• Work task: Pull every line containing "Lemma" from the listing below.

• Data shown:
*** Block opens ***

(** Deregistering one suffix returns and leaves nothing live for it. *)
Lemma deregisterResizeHandler_string (key : string) (w : World) :
  registry_consistent w ->
  exists w1,
    deregisterResizeHandler (Suffix_string key) w = Ok tt w1
    /\ registry_consistent w1
    /\ handlerIdOf (w_table w1) key = None
    /\ (forall h, handlerIdOf (w_table w) key = Some h -> w_live w1 !! h = None)
    /\ w_next w1 = w_next w.
Proof.
  intros Hw. unfold deregisterResizeHandler.
  unfold bind at 1. unfold getTable at 1.
  destruct (tb_mResizeHandlerIds (w_table w)) as [m|] eqn:Hm.
  - destruct (deregisterEach_consistent [key] w Hw)
      as (w1 & Hrun & Hw1 & Hnext1 & Hgone & Hmono & Hlive).
    exists w1. split; [exact Hrun|]. split; [exact Hw1|].
    assert (Hkey : handlerIdOf (w_table w1) key = None)
      by (apply Hgone; set_solver).
    split; [exact Hkey|]. split; [|exact Hnext1].
    intros h Hh. destruct (w_live w1 !! h) as [key'|] eqn:Hl; [|reflexivity].
    exfalso. pose proof Hl as Hl1. apply Hw1 in Hl1.
    destruct (Hlive h) as [Hn|He]; [congruence|].
    rewrite Hl in He. symmetry in He. apply Hw in He.
    assert (key' = key) by eauto using registry_consistent_inj. congruence.
  - exists w. split; [reflexivity|]. split; [exact Hw|].
    assert (Hnone : handlerIdOf (w_table w) key = None)
      by (unfold handlerIdOf; rewrite Hm; reflexivity).
    split; [exact Hnone|]. split; [intros h Hh; congruence|reflexivity].
Qed.

(** registerResizeHandler keeps map and registry in agreement, and the
    handle that was stored under the suffix before is no longer live. *)
Lemma registerResizeHandler_consistent (sIdSuffix : option string)
    (fnHandlerIsFunction bRegisterParent : bool) (w : World) :
  registry_consistent w ->
  let w' := final (registerResizeHandler sIdSuffix fnHandlerIsFunction bRegisterParent w) in
  registry_consistent w'
  /\ forall key h,
       sIdSuffix = Some key -> fnHandlerIsFunction = true ->
       handlerIdOf (w_table w) key = Some h -> w_live w' !! h = None.
Proof.
  intros Hw.
  destruct sIdSuffix as [key|]; [|split; [exact Hw|discriminate]].
  destruct fnHandlerIsFunction; [|split; [exact Hw|discriminate]].
  intros w'.
  assert (Hfinal : w' = final (registerResizeHandler (Some key) true bRegisterParent w))
    by reflexivity.
  clearbody w'. unfold registerResizeHandler in Hfinal.
  unfold bind at 1 in Hfinal. unfold getTable at 1 in Hfinal.
  cbv zeta in Hfinal. change (negb true) with false in Hfinal. cbv iota in Hfinal.
  rewrite final_bind in Hfinal.
  destruct (deregisterResizeHandler_string key w Hw)
    as (w1 & Hrun1 & Hw1 & Hkey & Hdead & Hnext1).
  rewrite Hrun1 in Hfinal.
  set (w2 := match tb_mResizeHandlerIds (w_table w1) with
             | Some _ => w1
             | None => with_table (set_mResizeHandlerIds (Some ∅) (w_table w1)) w1
             end).
  assert (Hstep2 : match tb_mResizeHandlerIds (w_table w1) with
                   | Some _ => ret tt
                   | None => modifyTable (set_mResizeHandlerIds (Some ∅))
                   end w1 = Ok tt w2).
  { subst w2. destruct (tb_mResizeHandlerIds (w_table w1)); reflexivity. }
  assert (Hid2 : forall k, handlerIdOf (w_table w2) k = handlerIdOf (w_table w1) k).
  { intros k. subst w2. unfold handlerIdOf.
    destruct (tb_mResizeHandlerIds (w_table w1)) eqn:Hm1;
      simpl; rewrite ?Hm1; reflexivity. }
  assert (Hmap2 : exists m, tb_mResizeHandlerIds (w_table w2) = Some m).
  { subst w2. destruct (tb_mResizeHandlerIds (w_table w1)) eqn:Hm1; simpl; eauto. }
  assert (Hlive2 : w_live w2 = w_live w1 /\ w_next w2 = w_next w1).
  { subst w2. destruct (tb_mResizeHandlerIds (w_table w1)); split; reflexivity. }
  destruct Hlive2 as [Hlive2 Hnext2].
  assert (Hw2 : registry_consistent w2).
  { destruct Hw1 as [Hc1 Hf1]. split.
    - intros h k. rewrite Hid2, Hlive2. apply Hc1.
    - intros h. rewrite Hlive2, Hnext2. apply Hf1. }
  clearbody w2.
  unfold bind at 1 in Hfinal. unfold getTable at 1 in Hfinal.
  rewrite final_bind, Hstep2, final_bind in Hfinal.
  destruct Hmap2 as [m2 Hm2].
  match type of Hfinal with
  | context [if ?b then _ else ret tt] => destruct b
  end.
  - unfold bind at 1 in Hfinal. unfold ResizeHandler_register at 1 in Hfinal.
    unfold modifyTable at 1 in Hfinal. unfold with_table in Hfinal.
    simpl in Hfinal. subst w'.
    destruct Hw2 as [Hc2 Hf2]. split; [split|]; simpl.
    + intros h k. rewrite (handlerIdOf_store _ m2) by exact Hm2.
      rewrite lookup_insert. repeat case_decide; subst.
      * split; reflexivity.
      * split; [congruence|]. intros Hk. apply Hc2 in Hk.
        assert (Hlt : (w_next w2 < w_next w2)%positive) by (apply Hf2; eauto).
        lia.
      * split; [|congruence]. intros Hl. apply Hc2 in Hl.
        rewrite Hid2 in Hl. congruence.
      * apply Hc2.
    + intros h [k Hl]. rewrite lookup_insert in Hl. case_decide; subst; [lia|].
      assert ((h < w_next w2)%positive) by (apply Hf2; eauto). lia.
    + intros key' h [= <-] _ Hh. rewrite lookup_insert. case_decide; subst.
      * exfalso. pose proof Hh as Hh'. apply Hw in Hh'.
        destruct Hw as [_ Hfw].
        assert (Hlt : (w_next w2 < w_next w)%positive) by (apply Hfw; eauto).
        lia.
      * rewrite Hlive2. apply Hdead. exact Hh.
  - simpl in Hfinal. subst w'. split; [exact Hw2|].
    intros key' h [= <-] _ Hh. rewrite Hlive2. apply Hdead. exact Hh.
Qed.

Lemma run_op_consistent (op : RegistryOp) (w : World) :
  registry_consistent w -> registry_consistent (run_op op w).
Proof.
  intros Hw. destruct op as [s f p|v|f]; simpl.
  - apply registerResizeHandler_consistent. exact Hw.
  - apply deregisterResizeHandler_consistent. exact Hw.
  - exact Hw.
Qed.

Lemma run_ops_consistent (ops : list RegistryOp) :
  forall w : World, registry_consistent w -> registry_consistent (run_ops ops w).
Proof.
  induction ops as [|op ops IH]; intros w Hw; [exact Hw|].
  simpl. apply IH. apply run_op_consistent. exact Hw.
Qed.

(** C9: from a world in which map and registry agree (in particular the
    initial one: no map, no live handle), after every sequence of
    registerResizeHandler and deregisterResizeHandler calls and renderings
    they still agree, so no suffix has two live handles; and a registration
    under a suffix that holds a handle ends that handle first. *)
Theorem resize_handlers_one_per_key (ops : list RegistryOp) (w : World) :
  registry_consistent w ->
  let w' := run_ops ops w in
  registry_consistent w'
  /\ (forall (key : string) (h1 h2 : Handle),
        w_live w' !! h1 = Some key -> w_live w' !! h2 = Some key -> h1 = h2)
  /\ (forall (key : string) (h : Handle) (bRegisterParent : bool),
        handlerIdOf (w_table w') key = Some h ->
        w_live (final (registerResizeHandler (Some key) true bRegisterParent w')) !! h
        = None).
Proof.
  intros Hw w'. assert (Hw' : registry_consistent w')
    by (apply run_ops_consistent; exact Hw).
  split; [exact Hw'|]. split.
  - intros key h1 h2 H1 H2. apply Hw' in H1. apply Hw' in H2. congruence.
  - intros key h p Hh.
    destruct (registerResizeHandler_consistent (Some key) true p w' Hw') as [_ Hdead].
    exact (Hdead key h eq_refl eq_refl Hh).
Qed.

Lemma resize_handlers_one_per_key_witness :
  let w' := run_ops [Op_register (Some "sb") true false;
                     Op_register (Some "sb") true true;
                     Op_deregister Suffix_undefined]
              world_cursor_2 in
  registry_consistent w'
  /\ (forall (key : string) (h1 h2 : Handle),
        w_live w' !! h1 = Some key -> w_live w' !! h2 = Some key -> h1 = h2)
  /\ (forall (key : string) (h : Handle) (bRegisterParent : bool),
        handlerIdOf (w_table w') key = Some h ->
        w_live (final (registerResizeHandler (Some key) true bRegisterParent w')) !! h
        = None).
Proof.
  apply (resize_handlers_one_per_key _ world_cursor_2).
  split; simpl.
  - intros h key. rewrite lookup_empty. split; discriminate.
  - intros h [key H]. rewrite lookup_empty in H. discriminate.
Defined.

(** Registering twice under one suffix: the second handle supersedes the
    first, which is no longer live. *)
Lemma register_twice_example :
  let w' := run_ops [Op_register (Some "sb") true false;
                     Op_register (Some "sb") true false] world_cursor_2 in
  handlerIdOf (w_table w') "sb" = Some 2%positive
  /\ w_live w' !! 1%positive = None
  /\ w_live w' !! 2%positive = Some "sb".
Proof. vm_compute. repeat split. Qed.

(** * Further properties *)

(** ** Resize handler registration: release, frame, idempotence *)

(** The loop of deregisterResizeHandler, without any assumption on the
    world: it returns, clears the suffixes it goes through and leaves every
    other suffix as it is. *)
Lemma deregisterEach_frame (l : list string) :
  forall w : World,
  exists w',
    deregisterEach l w = Ok tt w'
    /\ (forall key, key ∈ l -> handlerIdOf (w_table w') key = None)
    /\ (forall key, key ∉ l ->
          handlerIdOf (w_table w') key = handlerIdOf (w_table w) key)
    /\ (forall key, handlerIdOf (w_table w) key = None ->
          handlerIdOf (w_table w') key = None)
    /\ w_next w' = w_next w.
Proof.
  induction l as [|k rest IH]; intros w.
  - exists w. split; [reflexivity|]. split; [intros key Hin; inversion Hin|].
    repeat split; auto.
  - simpl. run. destruct (handlerIdOf (w_table w) k) as [h|] eqn:Hk; simpl.
    + unfold ResizeHandler_deregister. simpl.
      destruct (handlerIdOf_Some_map _ _ _ Hk) as [m Hm].
      match goal with
      | |- context [deregisterEach rest ?w0] =>
          destruct (IH w0) as (w' & Hrun & Hgone & Hframe & Hnone & Hnext)
      end.
      simpl in Hframe, Hnone, Hnext.
      assert (Hk' : handlerIdOf (w_table w') k = None).
      { apply Hnone. rewrite (handlerIdOf_store _ m) by exact Hm.
        rewrite decide_True by reflexivity. reflexivity. }
      exists w'. split; [exact Hrun|]. split; [|split; [|split; [|exact Hnext]]].
      * intros key Hin. apply elem_of_cons in Hin as [->|Hin]; auto.
      * intros key Hin. apply not_elem_of_cons in Hin as [Hne Hin].
        rewrite (Hframe key Hin). rewrite (handlerIdOf_store _ m) by exact Hm.
        rewrite decide_False by congruence. reflexivity.
      * intros key Hkey. apply Hnone. rewrite (handlerIdOf_store _ m) by exact Hm.
        case_decide; [reflexivity|exact Hkey].
    + destruct (IH w) as (w' & Hrun & Hgone & Hframe & Hnone & Hnext).
      exists w'. split; [exact Hrun|]. split; [|split; [|split; [|exact Hnext]]].
      * intros key Hin. apply elem_of_cons in Hin as [->|Hin]; auto.
      * intros key Hin. apply not_elem_of_cons in Hin as [Hne Hin]. auto.
      * exact Hnone.
Qed.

*** Block closes ***

• Exercise answer:
Lemma deregisterResizeHandler_string (key : string) (w : World) :
Lemma registerResizeHandler_consistent (sIdSuffix : option string)
Lemma run_op_consistent (op : RegistryOp) (w : World) :
Lemma run_ops_consistent (ops : list RegistryOp) :
Lemma resize_handlers_one_per_key_witness :
Lemma register_twice_example :
Lemma deregisterEach_frame (l : list string) :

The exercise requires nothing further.